◆ Directions:
Look below and pull out each line with the word "congruence".

◆ Data section:
(** ** Lines *)

Lemma count_newlines (m : Model) :
  model_ok m = true ->
  free_of "010" m = true ->
  forall d, count "010" (text_at d m) = (leaves m + 2 * blocks m)%nat.
Proof.
  induction m as [n a|n a ops IH] using Model_ind_ops; intros Hok Hfree d.
  - unfold model_ok in Hok. simpl in Hok. rewrite andb_true_r in Hok.
    unfold free_of in Hfree. simpl in Hfree. rewrite andb_true_r in Hfree.
    apply andb_prop in Hfree. destruct Hfree as [Hn Ha].
    apply negb_true_iff in Hn.
    rewrite text_at_leaf by exact Hok. rewrite !count_append.
    rewrite (count_free _ _ Hn).
    rewrite (count_free "010" (str_mul "    " d)) by now apply occurs_str_mul.
    rewrite (count_free "010" (join ", " (map param_text a)))
      by now apply occurs_params.
    reflexivity.
  - pose proof Hok as Hok'.
    change (model_ok (mkModel n a (Some ops)))
      with (forallb param_ok a && forallb model_ok ops)%bool in Hok.
    apply andb_prop in Hok. destruct Hok as [Hpa Hops].
    change (free_of "010" (mkModel n a (Some ops)))
      with (negb (occurs "010" n)
            && forallb (fun arg => negb (occurs "010" (param_text arg))) a
            && forallb (free_of "010") ops)%bool in Hfree.
    apply andb_prop in Hfree. destruct Hfree as [Hfree Hfops].
    apply andb_prop in Hfree. destruct Hfree as [Hn Ha].
    apply negb_true_iff in Hn.
    rewrite text_at_node by exact Hok'.
    rewrite !count_append, count_join_empty, map_map.
    rewrite (count_free _ _ Hn).
    rewrite (count_free "010" (str_mul "    " d)) by now apply occurs_str_mul.
    rewrite (count_free "010" (join ", " (map param_text a)))
      by now apply occurs_params.
    assert (Hmap : map (fun x => count "010" (text_at (d + 1) x)) ops
                   = map (fun x => (leaves x * 1 + blocks x * 2)%nat) ops).
    { apply map_ext_in. intros op Hin.
      rewrite Forall_forall in IH. rewrite forallb_forall in Hops, Hfops.
      rewrite IH by auto. lia. }
    rewrite Hmap, list_sum_linear.
    change (leaves (mkModel n a (Some ops))) with (list_sum (map leaves ops)).
    change (blocks (mkModel n a (Some ops))) with (S (list_sum (map blocks ops))).
    simpl count. lia.
Qed.

(** X14: when no command name and no parameter text of a tree holds a
    newline, the text of [__str__] has one line for each node and one
    more for each node that has operands, which is the line of its
    closing brace; the newlines in it are one fewer than its lines, the
    one that the first [fill] wrote being dropped. *)
Theorem lines_of_text (m : Model) :
  model_ok m = true ->
  free_of "010" m = true ->
  exists text,
    Model__str__ m = Ok text
    /\ S (count "010" text) = (leaves m + 2 * blocks m)%nat.
Proof.
  intros Hok Hfree. exists (str_slice1 (text_at 0 m)).
  split; [now apply Model__str__ok|].
  rewrite <- (count_newlines m Hok Hfree 0).
  destruct (text_at_head 0 m Hok) as [rest ->]. reflexivity.
Qed.

Lemma lines_of_text_witness :
  model_ok (union [cube [VInt 1] []; sphere [VInt 2] []] [] []) = true
  /\ free_of "010" (union [cube [VInt 1] []; sphere [VInt 2] []] [] []) = true
  /\ exists text,
       Model__str__ (union [cube [VInt 1] []; sphere [VInt 2] []] [] []) = Ok text
       /\ S (count "010" text) = 4%nat.
Proof.
  split; [reflexivity | split; [reflexivity|]].
  apply (@lines_of_text (union [cube [VInt 1] []; sphere [VInt 2] []] [] [])
           eq_refl eq_refl).
Defined.

(** ** Where a serialization that raises stops *)

Lemma params_loop_stopped (l : list (option string * value)) (w : CodeWriter)
    (e : exn) :
  first_error l = Some e ->
  exists p,
    for_in (iter_list CodeWriter l) (fun x => write (VStr ", ") ;; write_arg x) w
    = (Raise e, appended w (p ++ [VStr ", "])).
Proof.
  revert w. induction l as [|x l IH]; intros w H; simpl in H.
  - discriminate.
  - destruct (format_parameter x) as [v|e'] eqn:E.
    + destruct (IH (appended w [VStr ", "; v]) H) as [p Hp].
      exists ([VStr ", "; v] ++ p)%list. simpl for_in.
      rewrite bind_ok with (a := tt) (w' := appended w [VStr ", "; v]).
      * rewrite Hp, appended_appended. now rewrite <- app_assoc.
      * rewrite bind_ok with (a := tt) (w' := appended w [VStr ", "]) by reflexivity.
        unfold bind, lift. rewrite E. unfold write, appended. simpl.
        now rewrite <- app_assoc.
    + inversion H; subst e'. exists []. simpl for_in.
      rewrite bind_raise with (e := e) (w' := appended w [VStr ", "]); [reflexivity|].
      rewrite bind_ok with (a := tt) (w' := appended w [VStr ", "]) by reflexivity.
      unfold bind, lift. now rewrite E.
Qed.

Lemma params_stopped (l : list (option string * value)) (w : CodeWriter)
    (e : exn) :
  first_error l = Some e ->
  exists frags,
    interleave (write (VStr ", ")) write_arg (iter_list CodeWriter l) w
    = (Raise e, appended w frags)
    /\ (frags = [] \/ exists p, frags = (p ++ [VStr ", "])%list).
Proof.
  destruct l as [|x l]; intros H; simpl in H; [discriminate|].
  change (iter_list CodeWriter (x :: l)) with (ret x :: iter_list CodeWriter l).
  pose proof (format_parameter_not_stop x) as Hstop.
  destruct (format_parameter x) as [v|e'] eqn:E.
  - destruct (params_loop_stopped l (appended w [v]) H) as [p Hp].
    exists ([v] ++ p ++ [VStr ", "])%list. split.
    + rewrite interleave_first with (x := x) (w1 := w) (w2 := appended w [v]).
      * rewrite Hp. now rewrite appended_appended.
      * reflexivity.
      * unfold bind, lift. now rewrite E.
    + right. exists ([v] ++ p)%list. now rewrite <- app_assoc.
  - inversion H; subst e'. exists []. split; [|now left].
    rewrite interleave_first_raise with (x := x) (w1 := w) (w2 := w) (e := e).
    + unfold appended. rewrite app_nil_r. now destruct w.
    + reflexivity.
    + unfold bind, lift. now rewrite E.
    + congruence.
Qed.

Lemma stopped_app (p frags : list value) :
  stopped frags -> stopped (p ++ frags).
Proof.
  intros [q [H|H]]; exists (p ++ q)%list; [left|right];
    now rewrite H, app_assoc.
Qed.

Lemma head_stopped (n : string) (a : list (option string * value))
    (o : option (list Model)) (w : CodeWriter) (e : exn) :
  first_error a = Some e ->
  exists frags,
    _write_scad_code (mkModel n a o) w = (Raise e, appended w frags)
    /\ stopped frags.
Proof.
  intros Ha. simpl.
  set (w0 := appended w [VStr (LF ++ str_mul "    " (_indent w) ++ n)]).
  destruct (params_stopped a (appended w0 [VStr "("]) Ha) as (frags & Hf & Hlast).
  exists ([VStr (LF ++ str_mul "    " (_indent w) ++ n)] ++ [VStr "("] ++ frags)%list.
  split.
  - rewrite bind_ok with (a := tt) (w' := w0) by reflexivity.
    rewrite bind_raise with (e := e) (w' := appended (appended w0 [VStr "("]) frags).
    + unfold w0. now rewrite !appended_appended.
    + unfold delimit.
      rewrite bind_ok with (a := tt) (w' := appended w0 [VStr "("]) by reflexivity.
      now rewrite bind_raise with (e := e)
                    (w' := appended (appended w0 [VStr "("]) frags).
  - destruct Hlast as [->|[p ->]].
    + exists [VStr (LF ++ str_mul "    " (_indent w) ++ n)]. now left.
    + apply stopped_app, stopped_app. exists p. now right.
Qed.

Lemma for_list_stopped (ops : list Model) :
  Forall (fun op => forall w e,
            first_error (all_params op) = Some e ->
            exists frags,
              _write_scad_code op w
              = (Raise e, deepened w frags (open_blocks op))
              /\ stopped frags) ops ->
  forall w e,
    first_error (flat_map all_params ops) = Some e ->
    exists frags,
      for_list _write_scad_code ops w
      = (Raise e, deepened w frags (level_of_first fails open_blocks ops))
      /\ stopped frags.
Proof.
  induction 1 as [|op ops Hop _ IH]; intros w e He; simpl in He.
  - discriminate.
  - rewrite first_error_app in He.
    change (for_list _write_scad_code (op :: ops))
      with (_write_scad_code op ;; for_list _write_scad_code ops).
    simpl level_of_first. unfold fails at 1.
    destruct (first_error (all_params op)) as [e'|] eqn:E.
    + inversion He; subst e'. destruct (Hop w e eq_refl) as (f1 & H1 & Hs).
      exists f1. split; [|exact Hs].
      now rewrite bind_raise with (e := e) (w' := deepened w f1 (open_blocks op)).
    + destruct (write_scad_code_outcome op w) as [f1 H1].
      unfold outcome in H1. rewrite E in H1.
      rewrite open_blocks_ok in H1 by exact E.
      destruct (IH (deepened w f1 0) e He) as (f2 & H2 & Hs).
      exists (f1 ++ f2)%list. split; [|now apply stopped_app].
      rewrite bind_ok with (a := tt) (w' := deepened w f1 0) by exact H1.
      rewrite H2, deepened_deepened. reflexivity.
Qed.

(** A serialization that raises has written, last, the parenthesis that
    opens a parameter list or a separator of parameters. *)
Lemma write_scad_code_stopped (m : Model) :
  forall w e,
    first_error (all_params m) = Some e ->
    exists frags,
      _write_scad_code m w = (Raise e, deepened w frags (open_blocks m))
      /\ stopped frags.
Proof.
  induction m as [n a|n a ops IH] using Model_ind_ops; intros w e He.
  - simpl all_params in He. rewrite app_nil_r in He. simpl open_blocks.
    rewrite He.
    destruct (@head_stopped n a None w e He) as (frags & Hf & Hs).
    exists frags. split; [|exact Hs]. now rewrite Hf, appended_deepened.
  - simpl all_params in He. rewrite first_error_app in He. simpl open_blocks.
    destruct (first_error a) as [e'|] eqn:Ha.
    + inversion He; subst e'.
      destruct (@head_stopped n a (Some ops) w e Ha) as (frags & Hf & Hs).
      exists frags. split; [|exact Hs]. now rewrite Hf, appended_deepened.
    + apply first_error_none in Ha.
      rewrite write_scad_code_head by exact Ha.
      set (w1 := appended w (head_frags (_indent w) n a)).
      destruct (for_list_stopped IH (entered w1) He) as (frags & Hf & Hs).
      assert (Hex : existsb fails ops = true).
      { destruct (existsb fails ops) eqn:Hex; [reflexivity|].
        apply first_error_operands in Hex. congruence. }
      rewrite Hex.
      exists (head_frags (_indent w) n a ++ [VStr "{"] ++ frags)%list.
      split; [|now apply stopped_app, stopped_app].
      rewrite block_raise with (e := e)
        (w2 := deepened (entered w1) frags
                 (level_of_first fails open_blocks ops)) by exact Hf.
      f_equal. unfold deepened, entered, w1, appended.
      cbn [_source _buffer _indent].
      f_equal; [now rewrite <- !app_assoc | lia].
Qed.

Lemma model_ok_first_error (m : Model) :
  model_ok m = false -> exists e, first_error (all_params m) = Some e.
Proof.
  intros H. destruct (write_scad_code_fail m CodeWriter__init__ H) as [e He].
  destruct (write_scad_code_outcome m CodeWriter__init__) as [frags Hf].
  rewrite Hf in He. unfold outcome in He. simpl in He.
  destruct (first_error (all_params m)) as [e'|]; [|discriminate].
  exists e'. reflexivity.
Qed.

◆ Result below:
    + congruence.
        apply first_error_operands in Hex. congruence. }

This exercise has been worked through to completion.